TASK OBJECTIVE:
All that should be output is the block of lines below from the line with "reference to the" to the line with "Definition clauses_of (f", both included, exactly as written.

RECORDS PROVIDED:
(** [Solver::_check_contradiction_rule]. *)
Definition _check_contradiction_rule (c : Closure) (frame : Frame) : bool :=
  let temporary := formulas frame in
  let temporary := N.land temporary (negation (_bitset c)) in
  let temporary := N.shiftr temporary 1 in
  let temporary := N.land temporary (formulas frame) in
  any temporary.

(** [Solver::_apply_conjunction_rule]; the second component is the value
    returned. *)
Definition _apply_conjunction_rule (c : Closure) (frame : Frame)
    : Frame * bool :=
  let temporary :=
    N.land (N.land (formulas frame) (conjunction (_bitset c)))
           (to_process frame) in
  if negb (any temporary) then (frame, false)
  else
    (fold_left
       (fun (fr : Frame) (one : N) =>
          clear_to_process
            (set_formula (set_formula fr (lhs_at c one)) (rhs_at c one)) one)
       (set_bits (_number_of_formulas c) temporary) frame,
     true).

(** [Solver::_apply_always_rule]. *)
Definition _apply_always_rule (c : Closure) (frame : Frame) : Frame * bool :=
  let temporary :=
    N.land (N.land (formulas frame) (always (_bitset c)))
           (to_process frame) in
  if negb (any temporary) then (frame, false)
  else
    (fold_left
       (fun (fr : Frame) (one : N) =>
          clear_to_process
            (set_formula (set_formula fr (lhs_at c one)) (one + 1)) one)
       (set_bits (_number_of_formulas c) temporary) frame,
     true).

(** The macro [APPLY_RULE(rule)] for the kind bitset [rule]: the frame after
    the rule when it returns true, nothing when it returns false. *)
Definition _apply_rule (c : Closure) (rule : Bitset) (frame : Frame)
    : option Frame :=
  let temporary := N.land (N.land (formulas frame) rule) (to_process frame) in
  match find_first (_number_of_formulas c) temporary with
  | Some one =>
      Some (with_type (with_choosenFormula (clear_to_process frame one) one)
                      CHOICE)
  | None => None
  end.

Definition _apply_disjunction_rule (c : Closure) :=
  _apply_rule c (disjunction (_bitset c)).
Definition _apply_eventually_rule (c : Closure) :=
  _apply_rule c (eventually (_bitset c)).
Definition _apply_until_rule (c : Closure) :=
  _apply_rule c (until (_bitset c)).
Definition _apply_not_until_rule (c : Closure) :=
  _apply_rule c (not_until (_bitset c)).

(** [Solver::_should_use_sat_solver] on the top frame. *)
Definition _should_use_sat_solver (s : Solver) (top : Frame) : bool :=
  if negb (_use_sat_solver (config s)) then false
  else any (N.land (N.land (formulas top) (to_process top))
                   (disjunction (_bitset (closure s)))).

(** [if (ev.is_not_requested()) ev.set_not_satisfied();] on the slot [slot]
    of a vector of promises. *)
Definition request (evs : list Eventuality) (slot : N) : list Eventuality :=
  let ev := vget Unrequested evs slot in
  if is_not_requested ev then vset evs slot (set_not_satisfied ev) else evs.

(** The promise updates of the not-until block of [solution].  [ev] is a
    reference to the slot of the left child; the statement
    [ev = frame.eventualities[...]] assigns through it. *)
Definition request_not_until (c : Closure) (frame : Frame)
    : list Eventuality :=
  let left_slot := fw_at c (lhs_at c (choosenFormula frame)) in
  let right_slot := fw_at c (rhs_at c (choosenFormula frame)) in
  let evs := request (eventualities frame) left_slot in
  let evs := vset evs left_slot (vget Unrequested evs right_slot) in
  request evs left_slot.

(** ** Rollback *)

(** The test of the SAT bridge on a variable the model makes false. *)
Definition negative_slot (c : Closure) (i : N) : bool :=
  N.testbit (negation (_bitset c)) (i + 1)
  || match vget True_ (_subformulas c) (i + 1) with
     | Tomorrow (Negation _) => true
     | _ => false
     end.

(** The loop [for (int l : literals)] of the SAT bridge: the child frame and
    the blocking clause. *)
Definition sat_extract (c : Closure) (value : N -> bool) (lits : list N)
    (new_frame : Frame) : Frame * Clause :=
  fold_left
    (fun (acc : Frame * Clause) (l : N) =>
       if value l then (set_formula (fst acc) l, snd acc ++ [mkLit l true])
       else if negative_slot c l then
         (set_formula (fst acc) (l + 1), snd acc ++ [mkLit l false])
       else acc)
    lits (new_frame, []).

Definition clauses_of (f : Frame) : list Clause :=
  match solver f with Some cs => cs | None => [] end.

(** The child a CHOICE frame gets when it is resumed. *)
Definition second_alternative (c : Closure) (top : Frame) : Frame :=
  let new_frame := Frame_copy top in
  let i := choosenFormula top in
  let skin :=
    if N.testbit (tomorrow (_bitset c)) (i + 1) then i + 1 else i + 2 in
  if N.testbit (disjunction (_bitset c)) i then
    set_formula new_frame (rhs_at c i)
  else if N.testbit (eventually (_bitset c)) i then
    set_formula new_frame (i + 1)
  else if N.testbit (until (_bitset c)) i then
    set_formula (set_formula new_frame (lhs_at c i)) skin
  else if N.testbit (not_until (_bitset c)) i then
    set_formula (set_formula new_frame (rhs_at c i)) skin
  else new_frame.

EXERCISE ANSWER:
    reference to the slot of the left child; the statement
    [ev = frame.eventualities[...]] assigns through it. *)
Definition request_not_until (c : Closure) (frame : Frame)
    : list Eventuality :=
  let left_slot := fw_at c (lhs_at c (choosenFormula frame)) in
  let right_slot := fw_at c (rhs_at c (choosenFormula frame)) in
  let evs := request (eventualities frame) left_slot in
  let evs := vset evs left_slot (vget Unrequested evs right_slot) in
  request evs left_slot.

(** ** Rollback *)

(** The test of the SAT bridge on a variable the model makes false. *)
Definition negative_slot (c : Closure) (i : N) : bool :=
  N.testbit (negation (_bitset c)) (i + 1)
  || match vget True_ (_subformulas c) (i + 1) with
     | Tomorrow (Negation _) => true
     | _ => false
     end.

(** The loop [for (int l : literals)] of the SAT bridge: the child frame and
    the blocking clause. *)
Definition sat_extract (c : Closure) (value : N -> bool) (lits : list N)
    (new_frame : Frame) : Frame * Clause :=
  fold_left
    (fun (acc : Frame * Clause) (l : N) =>
       if value l then (set_formula (fst acc) l, snd acc ++ [mkLit l true])
       else if negative_slot c l then
         (set_formula (fst acc) (l + 1), snd acc ++ [mkLit l false])
       else acc)
    lits (new_frame, []).

Definition clauses_of (f : Frame) : list Clause :=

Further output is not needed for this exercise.